Ghost Stories by Candlelight, Hightide Tour, various venues, review at Two Sisters Arts Centre, 20th October 2023. The regional tour runs until 12th November before moving to The Globe in London for a short run ending on 25th November.

What better way to spend a late October evening than sitting in an atmospheric church, surrounded by flickering candles and being regaled by a series of unnerving ghost stories penned by some of the region’s most talented emerging writers.

Sitting in the Trimley arts centre, near Felixstowe, the audience is taken on a spectral journey across Suffolk and north Essex via four contemporary ghost stories linked by a newly composed song, The Curse of the Fen, which records the flight of a Peregrine Falcon over a changing landscape.

As the falcon flies over head, strange and unsettling events happen below in a very recognisable East Anglian world. The three writers (Nicola Werenowska, Shamser Sinha and Kelly Jones) along with songwriter Georgia Shackleton perfectly capture the way that past and present collide in exactly the same way that urban clashes with rural. This is modern East Anglia.

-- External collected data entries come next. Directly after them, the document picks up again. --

Lemma get_zip_visible user id w w' entries :
  keys_ok (db_rows (w_db w)) -> get_zip (Some user) id w = (w', Ok entries) ->
  discloses_only (db_rows (w_db w)) (u_id user) (RArchive entries).
Proof.
  intros Hk Hrun. unfold get_zip in Hrun.
  apply run_bind_Ok_inv in Hrun as (w1 & u & Hu & Hrun). apply run_requireUser_inv in Hu as [Hu ->].
  injection Hu as <-. apply run_bind_Ok_inv in Hrun as (w1 & x & Hid & Hrun). apply run_routerId_inv in Hid as (_ & _ & ->).
  apply run_bind_Ok_inv in Hrun as (w1 & found & Hf & Hrun). injection Hf as <- <-.
  apply run_bind_Ok_inv in Hrun as (w1 & d & Hd & Hrun). apply run_orThrow_inv in Hd as [Hd ->].
  apply run_bind_Ok_inv in Hrun as (w1 & [] & Hg & Hrun). apply run_guard_inv in Hg as [_ ->].
  unfold mret, M_ret in Hrun. injection Hrun as _ <-.
  destruct (details_visible (w_db w) (u_id user) x d Hk Hd) as (_ & _ & Hfiles & _).
  intros e (f & Hf & He)%entry_names_keys. exists f. split; [|done]. by apply Hfiles.
Qed.

(** The lists, by scope. *)
Lemma list_visible {A} (P : A -> Prop) user (scope : option string) (shared public owned : DB -> list A)
    (f : list A -> response) w w' resp :
  (forall x, x ∈ owned (w_db w) \/ x ∈ shared (w_db w) \/ x ∈ public (w_db w) -> P x) ->
  respond f (u ← requireUser (Some user);
    let scope := scope ⁇ "mine" in
    if scope === "shared" then read shared else if scope === "public" then read public else read owned) w
    = (w', Ok resp) ->
  exists l, resp = f l /\ forall x, x ∈ l -> P x.
Proof.
  intros HP. unfold respond, requireUser, orThrow, read, mbind, M_bind, mret, M_ret.
  destruct (_ === _); [|destruct (_ === _)]; intros Heq; injection Heq as _ <-;
    eexists; (split; [reflexivity|]); intros x Hx; apply HP; auto.
Qed.
(** A save whose request succeeds. *)
Lemma handleSave_run user v7 page st c w' row :
  let p := saved_pipeline v7 page st in
  truthy (sv_name page) = true -> unresolved_edges st = false -> validatePipeline p None = Valid ->
  cl_flow c = st -> cl_page c = page -> net_fate (cl_requests c) = Delivered ->
  handle (Some user) (PostPipeline (Some (mkCreatePipelineBody (Some (sv_name page))
    (or_undefined (sv_description page)) (Some (sv_version page)) (Some (yaml_stringify p)) (Some (sv_visibility page)))))
    (cl_world c) = (w', Ok (RPipeline row)) ->
  handleSave (Some user) v7 c =
    (mkClient (setMeta (saved_meta page) st) (sv_set_submitting false (sv_close (sv_set_error None page)))
       (S (cl_requests c)) (cl_visited c ++ ["/pipelines"]) w', Ok tt).
Proof.
  intros p Hname Hres Hvalid Hflow Hpage Hnet Hpost.
  unfold handleSave, try_finally, try_catch, save_attempt, on_flow, set_page, get_state, modify, navigateTo.
  unfold mbind, M_bind, mret, M_ret.
  cbn [cl_page cl_flow cl_requests cl_visited cl_world sv_name sv_description sv_version sv_visibility
    sv_set_error sv_set_submitting saved_meta].
  rewrite Hpage, Hname, Hflow, Hres. cbn [negb cl_page cl_flow cl_requests cl_visited cl_world].
  match goal with |- context [validatePipeline ?q None] => change q with p end. rewrite Hvalid.
  match goal with |- context [yaml_stringify ?q] => change q with p end.
  unfold fetch. cbn [cl_page cl_flow cl_requests cl_visited cl_world sv_name sv_description sv_version sv_visibility].
  rewrite Hnet, Hpost. reflexivity.
Qed.

(** A block that came back: the same block, its references in some order. *)
Definition reopened (b b' : Block) : Prop :=
  b_id b' = b_id b /\ b_name b' = b_name b /\ b_args b' = Some (b_args b ⁇ []) /\
  (b_inputs b' ⁇ []) ≡ₚ dedupeInputs (b_inputs b ⁇ []).

Lemma reopen_blocks st :
  consistent st ->
  Forall2 reopened (exported_block (edges st) <$> nodes st)
    (canonical_block <$> saved_blocks st).
Proof.
  intros Hst. unfold saved_blocks. rewrite <-!list_fmap_compose. apply Forall2_fmap, Forall_Forall2_diag, Forall_forall.
  intros n Hn. unfold reopened. simpl. split_and!; try done. by apply drawn_lossless.
Qed.

(** C13. Saving and opening again.  Saving a consistent drawing without unresolved
    connections that passes validation (with a name, a known user, a new id, both
    requests delivered, a YAML package that reads back what it writes, and no short
    code and no arrow character among the ids) stores it in the library; opening
    the stored row later draws the same pipeline again: the same blocks in the same
    order with the same names and arguments, each with the same references up to
    order and repetition, under the name, version and description that were saved. *)
Theorem save_then_open user st v7 page c :
  let p := saved_pipeline v7 page st in
  consistent st -> Forall (fun s => isShortCode s = false) (v7 :: drawn_ids st) ->
  Forall (fun s => plain s = true) (drawn_ids st) ->
  truthy (sv_name page) = true -> truthy v7 = true -> unresolved_edges st = false ->
  validatePipeline p None = Valid ->
  yaml_parse (yaml_stringify p) = Ok (Some p) -> truthy (yaml_stringify p) = true ->
  cl_flow c = st -> cl_page c = page -> net_fate (cl_requests c) = Delivered ->
  keys_ok (db_rows (w_db (cl_world c))) -> has_user (db_rows (w_db (cl_world c))) (u_id user) = true ->
  (forall r, r ∈ rows (db_rows (w_db (cl_world c))) TPipelines -> pl_id r <> v7) ->
  exists c1, handleSave (Some user) v7 c = (c1, Ok tt) /\
    cl_visited c1 = cl_visited c ++ ["/pipelines"] /\ sv_closed (cl_page c1) = true /\
    sv_errorMessage (cl_page c1) = None /\ sv_submitting (cl_page c1) = false /\
    forall c2 : Client DB LibraryPage, w_db (cl_world c2) = w_db (cl_world c1) -> net_fate (cl_requests c2) = Delivered ->
    exists c3, handleOpen (Some user) v7 c2 = (c3, Ok tt) /\
      cl_visited c3 = cl_visited c2 ++ ["/editor"] /\ cl_world c3 = cl_world c2 /\
      forall v7', exists blocks,
        exportPipelineObject v7' (cl_flow c3) =
          mkPipeline (Some v7') (Some (sv_name page)) (Some (sv_version page)) (or_undefined (sv_description page))
            (Some blocks) /\
        Forall2 reopened (exported_block (edges st) <$> nodes st) blocks.
Proof.
  intros p Hst Hnc Hplain Hname Hv7 Hres Hvalid Hparse Hty Hflow Hpage Hnet Hk Huser Hfresh.
  apply Forall_cons in Hnc as [Hv Hids].
  assert (Hp := saved_pipeline_spec st v7 page Hst). fold p in Hp.
  assert (Hpnc : no_codes p) by (by apply built_no_codes).
  destruct (post_pipeline_ok user (sv_name page) (or_undefined (sv_description page)) (sv_version page)
    (sv_visibility page) p (yaml_stringify p) v7 (cl_world c)) as (w' & row & Hpost & Hyaml & _ & Hget);
    try done; [by rewrite Hp|].
  eexists. split; [by apply (handleSave_run user v7 page st c w' row)|].
  cbn [cl_page cl_flow cl_requests cl_visited cl_world sv_closed sv_errorMessage sv_submitting sv_close
    sv_set_submitting sv_set_error]. split_and!; try done.
  intros c2 Hw2 Hnet2.
  assert (Hopen : forall v7', exists st3, yamlToNodes yaml_parse (yaml_stringify p) (cl_flow c2) = (st3, Ok tt) /\
    exportPipelineObject v7' st3 = mkPipeline (Some v7') (Some (sv_name page)) (Some (sv_version page))
      (or_undefined (sv_description page)) (Some (canonical_block <$> saved_blocks st))).
  { intros v7'. destruct (import_then_export yaml_parse (yaml_stringify p) p (saved_blocks st) v7' (cl_flow c2))
      as (st3 & Hst3 & Hexp); [done|by rewrite Hp|by apply saved_ids|by apply saved_plain|].
    exists st3. split; [done|]. by rewrite Hexp, Hp. }
  destruct (Hopen EmptyString) as (st3 & Hst3 & _).
  eexists. split.
  { unfold handleOpen, fetch, expect, import_yaml, navigateTo, modify, mbind, M_bind, mret, M_ret.
    rewrite Hnet2, (Hget (cl_world c2)) by (by rewrite Hw2).
    cbn [cl_page cl_flow cl_requests cl_visited cl_world]. rewrite Hyaml, Hst3. reflexivity. }
  cbn [cl_page cl_flow cl_requests cl_visited cl_world]. split_and!; try done.
  intros v7'. destruct (Hopen v7') as (st3' & Hst3' & Hexp). rewrite Hst3 in Hst3'. simplify_eq.
  eexists. split; [exact Hexp|]. by apply reopen_blocks.
Qed.
End SaveOpen.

In these three separate, but linked, stories we see how ghostly echoes of our personal and collective past reach out to talk to us – not always in the most straight forward way. The staging of the stories by director Elayce Ismail gives the evening an eerie  atmosphere using simple but creative lighting, including the effective use of hand torches, angle-poise lamps and coloured free-standing bulbs.

The three actors smoothly switch from character to character, each taking the main role in one tale, while doubling as background support and lighting operatives when not in the spotlight. Katie Cherry, Elizabeth Crarer and Loren O’Dair demonstrate a deft, believable artistry as they switch accents and personalities as the stories move from Pakefield to Pin Mill before ending up in Romford.

Hightide, started life as an annual new writing festival based in Halesworth before moving to Aldeburgh, dedicated to providing a platform for emerging playwrights. Now it is looking to provide a year-long presence in the county and wants to develop the region as a hot-house for new writing, particularly works which speak with a regional voice.

That voice comes through loud and clear in these three stories. Nicola Werenowska gives us the unsettling story of an isolated beach hut which has become a portal to the past, Shamser Sinha sets his characters in a dark, wooded landscape alongside the Orwell where witchcraft and the traditions of another age still hold sway and Kelly Jones reveals how love and friendship can be heartracingly scary.

At 75 minutes, this provides a tight, taut, highly entertaining evening. Great stories featuring recognisable characters in situations which could be unsettlingly real. Check out the tour dates and venues on the Hightide website and enjoy an early Halloween thrill.